Protective effects of BJ-5ta Exo on UVB-induced photoaging was evaluated using a reconstructed human skin model, Neoderm^®-ED. The impact of BJ-5ta Exo on UVB-induced skin tissue damage was assessed. Following UVB irradiation, the skin tissues were subjected to staining with (A) H&E, (B) collagen type I, (C) elastin, and (D) MMP-1. (E) Epidermal thickness was quantified using ImageJ software. (F) PIP and (G) MMP-1 expression levels were analyzed using ELISA. The reconstructed human skin model was exposed to UVB (128 mJ/cm²), and the supernatants were collected after 48 h.

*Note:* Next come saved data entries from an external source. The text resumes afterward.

Lemma records_are_built_from_their_entries_witness :
  w_et_parse sample_world (pycharm_file "/home/u") = Ok sample_root ∧
  w_home sample_world = Ok "/home/u" ∧
  ∃ projects,
    parse_recent_projects_xml sample_world (pycharm_file "/home/u") "PyCharm" "2024.3"
      = ([], Ok projects) ∧
    Forall2 (λ entry p,
               flag_le (new_project "PyCharm" "2024.3"
                          (expand_home "/home/u" (get_or entry "key" ""))
                          (entry_data entry)) p)
      (file_entries sample_root) projects.
Proof.
  split; [reflexivity|]. split; [reflexivity|].
  apply (records_are_built_from_their_entries sample_world (pycharm_file "/home/u")
           "PyCharm" "2024.3" "/home/u" sample_root); reflexivity.
Defined.

(** ** The record of a metadata element *)

Lemma add_option_stored (d : gmap string (option string)) o k :
  stored_name o = Some k →
  ∃ v, get o "value" = Some v ∧ add_option d o = <[k := Some v]> d.
Proof.
  unfold stored_name, add_option.
  destruct (get o "name") as [n|]; [|done].
  destruct (get o "value") as [v|]; [|done].
  destruct (truthy n && truthy v); [|done].
  intros [= ->]. by exists v.
Qed.

Lemma foldl_add_option_last (d : gmap string (option string)) options k :
  foldl add_option d options !! k =
  match last_stored k options with
  | Some v => Some (Some v)
  | None => d !! k
  end.
Proof.
  induction options as [|o options IH] using rev_ind; [done|].
  rewrite foldl_app. cbn [foldl]. unfold last_stored in *.
  rewrite omap_app. simpl.
  destruct (decide (stored_name o = Some k)) as [Hk|Hk].
  - destruct (add_option_stored (foldl add_option d options) o k Hk) as (v & Hv & ->).
    rewrite Hv. simpl. rewrite last_snoc.
    apply lookup_insert_eq.
  - rewrite add_option_lookup_ne by done.
    simpl. by rewrite app_nil_r.
Qed.

Lemma meta_info_data_plain_key meta_info k :
  k ≠ "displayName" → k ≠ "frameTitle" → k ≠ "colorIndex" → k ≠ "frame" →
  meta_info_data meta_info !! k =
  (λ v, Some v) <$> last_stored k (findall_child "option" meta_info).
Proof.
  intros H1 H2 H3 H4. unfold meta_info_data.
  destruct (find_child "frame" meta_info);
    destruct (find_desc "RecentProjectColorInfo" meta_info);
    rewrite ?lookup_insert_ne by done;
    rewrite foldl_add_option_last;
    destruct (last_stored k _); try done;
    by rewrite !lookup_insert_ne, lookup_empty by done.
Qed.

Lemma meta_info_data_attribute_key meta_info k :
  k = "displayName" ∨ k = "frameTitle" →
  meta_info_data meta_info !! k =
  Some (Some (default (get_or meta_info k "")
                (last_stored k (findall_child "option" meta_info)))).
Proof.
  intros Hk. unfold meta_info_data.
  destruct (find_child "frame" meta_info);
    destruct (find_desc "RecentProjectColorInfo" meta_info);
    rewrite ?lookup_insert_ne by (by destruct Hk as [-> | ->]);
    rewrite foldl_add_option_last;
    destruct (last_stored k _); try done;
    destruct Hk as [-> | ->];
    by rewrite ?lookup_insert_eq, ?lookup_insert_ne, ?lookup_insert_eq by done.
Qed.

Lemma meta_info_data_color_key meta_info :
  dict_get (meta_info_data meta_info) "colorIndex" =
  match find_desc "RecentProjectColorInfo" meta_info with
  | Some color_info => get color_info "associatedIndex"
  | None => last_stored "colorIndex" (findall_child "option" meta_info)
  end.
Proof.
  unfold dict_get, meta_info_data.
  destruct (find_child "frame" meta_info);
    destruct (find_desc "RecentProjectColorInfo" meta_info);
    rewrite ?lookup_insert_ne by done;
    rewrite ?lookup_insert_eq; try done;
    rewrite foldl_add_option_last;
    destruct (last_stored "colorIndex" _); try done;
    by rewrite !lookup_insert_ne, lookup_empty by done.
Qed.
(** * SD-WAN site extraction with reverse geocoding

    A shallow embedding of [sdwan_geocoding_clean.py]: the geocoding
    service with its cache, the controller client, the site aggregation
    loop, the location summary and the top-level driver, together with
    the properties the specification states about them.

    Python values decoded from JSON are an inductive type; the program's
    effects (standard output, the geocoder cache, the HTTP calls, the
    one-second pauses, the exported file) are threaded through an explicit
    world; exceptions and [sys.exit] are results of a small monad. *)

From Stdlib Require Import ZArith String Ascii List.
From stdpp Require Import base option strings list gmap pretty sorting.

Set Warnings "-register-all".
Local Open Scope Z_scope.
Local Open Scope string_scope.

(** ** The interpreter's built-ins that are not part of the program

    IEEE doubles, their conversions from and to text, and the Unicode
    operations on [str] belong to CPython, not to the repository.  They are
    an interface; every theorem below holds for every implementation
    of it. *)

Class PyRuntime := {
  pyfloat : Type;
  (** [float(s)] on a [str]; [None] is [ValueError]. *)
  float_of_str : string -> option pyfloat;
  (** [float(n)] on an [int]; [None] is [OverflowError]. *)
  float_of_int : Z -> option pyfloat;
  (** [repr(x)], which is also [str(x)] and [format(x, '')]. *)
  float_repr : pyfloat -> string;
  (** [bool(x)]: [x != 0.0]. *)
  float_nonzero : pyfloat -> bool;
  (** [Some n] when [x == n] for the integer [n] (then [hash(x) == hash(n)]). *)
  float_as_int : pyfloat -> option Z;
  (** [a < b] on numbers when at least one of them is a float. *)
  float_lt : Z + pyfloat -> Z + pyfloat -> bool;
  (** [s.upper()]. *)
  str_upper : string -> string;
  (** [repr(s)] on a [str]. *)
  str_repr : string -> string;
  (** the one-character strings [iter(s)] yields. *)
  str_chars : string -> list string;
  (** [''.upper() == ''] *)
  str_upper_empty : str_upper "" = ""
}.

(** ** Exceptions *)

Inductive pyexc : Type :=
  | AttributeError (ty attr : string)
  | TypeError (msg : string)
  | ValueError (msg : string)
  | KeyError (key : string)
  | OverflowError (msg : string)
  | RequestException (msg : string)
  | JSONDecodeError (msg : string)
  | OSError (msg : string).

#[global] Instance pyexc_eq_dec : EqDecision pyexc.
Proof. solve_decision. Defined.

Definition squote (s : string) : string := "'" +:+ s +:+ "'".

(** [str(e)] *)
Definition exc_str (e : pyexc) : string :=
  match e with
  | AttributeError ty attr =>
      squote ty +:+ " object has no attribute " +:+ squote attr
  | TypeError msg | ValueError msg | OverflowError msg
  | RequestException msg | JSONDecodeError msg | OSError msg => msg
  | KeyError key => squote key
  end.

(** Pure computations that may raise. *)
Definition exn (A : Type) : Type := pyexc + A.

Definition exn_bind {A B} (x : exn A) (f : A -> exn B) : exn B :=
  match x with inl e => inl e | inr a => f a end.

#[global] Instance exn_ret : MRet exn := fun A a => inr a.
#[global] Instance exn_mbind : MBind exn := fun A B f x => exn_bind x f.
#[global] Instance exn_fmap : FMap exn := fun A B f x =>
  match x with inl e => inl e | inr a => inr (f a) end.

(** How a computation of the program ends: with a value, with an
    exception, or in [sys.exit(code)]. *)
Inductive outcome (A : Type) : Type :=
  | Ret (a : A)
  | Raise (e : pyexc)
  | Exit (code : Z).
Arguments Ret {A} a.
Arguments Raise {A} e.
Arguments Exit {A} code.

Definition join_str (sep : string) (l : list string) : string :=
  String.concat sep l.

Fixpoint str_mul (s : string) (n : nat) : string :=
  match n with O => "" | S n => s +:+ str_mul s n end.

(** [needle in hay] on two [str]. *)
Fixpoint is_substring (needle hay : string) : bool :=
  String.prefix needle hay
  || match hay with
     | EmptyString => false
     | String _ hay' => is_substring needle hay'
     end.

Definition nl : string := String (ascii_of_nat 10) "".
Definition dq : string := String (ascii_of_nat 34) "".

Section Model.
Context `{PyRuntime}.

(** ** Python values decoded from JSON *)

Inductive pyval : Type :=
  | PNone
  | PBool (b : bool)
  | PInt (n : Z)
  | PFloat (x : pyfloat)
  | PStr (s : string)
  | PList (l : list pyval)
  | PDict (d : list (string * pyval)).

Definition type_name (v : pyval) : string :=
  match v with
  | PNone => "NoneType" | PBool _ => "bool" | PInt _ => "int"
  | PFloat _ => "float" | PStr _ => "str" | PList _ => "list"
  | PDict _ => "dict"
  end.

(** [bool(v)] *)
Definition truthy (v : pyval) : bool :=
  match v with
  | PNone => false
  | PBool b => b
  | PInt n => negb (Z.eqb n 0)
  | PFloat x => float_nonzero x
  | PStr s => negb (String.eqb s "")
  | PList l => match l with [] => false | _ => true end
  | PDict d => match d with [] => false | _ => true end
  end.

(** [x == 'literal'] for a string literal on the right. *)
Definition eq_str (v : pyval) (s : string) : bool :=
  match v with PStr t => String.eqb t s | _ => false end.

Fixpoint assoc {A} (k : string) (d : list (string * A)) : option A :=
  match d with
  | [] => None
  | (k', v) :: d' => if String.eqb k' k then Some v else assoc k d'
  end.

(** [v.get(k, dflt)]: only a dict has the method. *)
Definition py_get (v : pyval) (k : string) (dflt : pyval) : exn pyval :=
  match v with
  | PDict d => inr (default dflt (assoc k d))
  | _ => inl (AttributeError (type_name v) "get")
  end.

(** [v.get(k)] *)
Definition py_get_none (v : pyval) (k : string) : exn pyval :=
  py_get v k PNone.

(** [a or b], where [b] is only evaluated when [a] is falsy. *)
Definition py_or (a b : exn pyval) : exn pyval :=
  exn_bind a (fun x => if truthy x then inr x else b).

(** [v.upper()]: only a [str] has the method. *)
Definition py_upper (v : pyval) : exn pyval :=
  match v with
  | PStr s => inr (PStr (str_upper s))
  | _ => inl (AttributeError (type_name v) "upper")
  end.

(** [sep.join(items)]: every item must be a [str]. *)
Fixpoint py_join_items (i : nat) (items : list pyval) : exn (list string) :=
  match items with
  | [] => inr []
  | PStr s :: rest =>
      exn_bind (py_join_items (S i) rest) (fun ss => inr (s :: ss))
  | v :: _ =>
      inl (TypeError ("sequence item " +:+ pretty i
                      +:+ ": expected str instance, "
                      +:+ type_name v +:+ " found"))
  end.

Definition py_join (sep : string) (items : list pyval) : exn pyval :=
  exn_bind (py_join_items 0 items) (fun ss => inr (PStr (join_str sep ss))).

(** [repr(v)] and [str(v)], as f-strings and [print] use them. *)
Fixpoint py_repr (v : pyval) : string :=
  match v with
  | PNone => "None"
  | PBool true => "True"
  | PBool false => "False"
  | PInt n => pretty n
  | PFloat x => float_repr x
  | PStr s => str_repr s
  | PList l => "[" +:+ join_str ", " (map py_repr l) +:+ "]"
  | PDict d =>
      "{" +:+ join_str ", "
                (map (fun kv => str_repr (fst kv) +:+ ": " +:+ py_repr (snd kv)) d)
          +:+ "}"
  end.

BJ-5ta Exo, exosomes derived from BJ-5ta cells; UVB, ultraviolet B; H&E, hematoxylin and eosin; MMP, matrix metalloproteinase; PIP, procollagen type I C peptide. ^*P<0.05 and ^***P<0.001, compared with UVB irradiation; ^#P<0.05, ^##P<0.01 and ^###P<0.001, compared with the control.

Figure 8

BJ-5ta Exo exert a protective effect against UVB-induced photoaging. BJ-5ta Exo protect against UVB-mediated winkle formation by inhibiting the MAPK/AP-1 signaling pathway and subsequent MMP-1 release and activating collagen synthesis. Furthermore, BJ-5ta Exo inhibited inflammation, apoptosis, cell cycle arrest and DNA damage caused by UVB exposure. Overall, these findings suggest that BJ-5ta Exo may be a valuable anti-photoaging agent for cosmetic products. BJ-5ta Exo, exosomes derived from BJ-5ta cells; UVB, ultraviolet B; MMP, matrix metalloproteinase.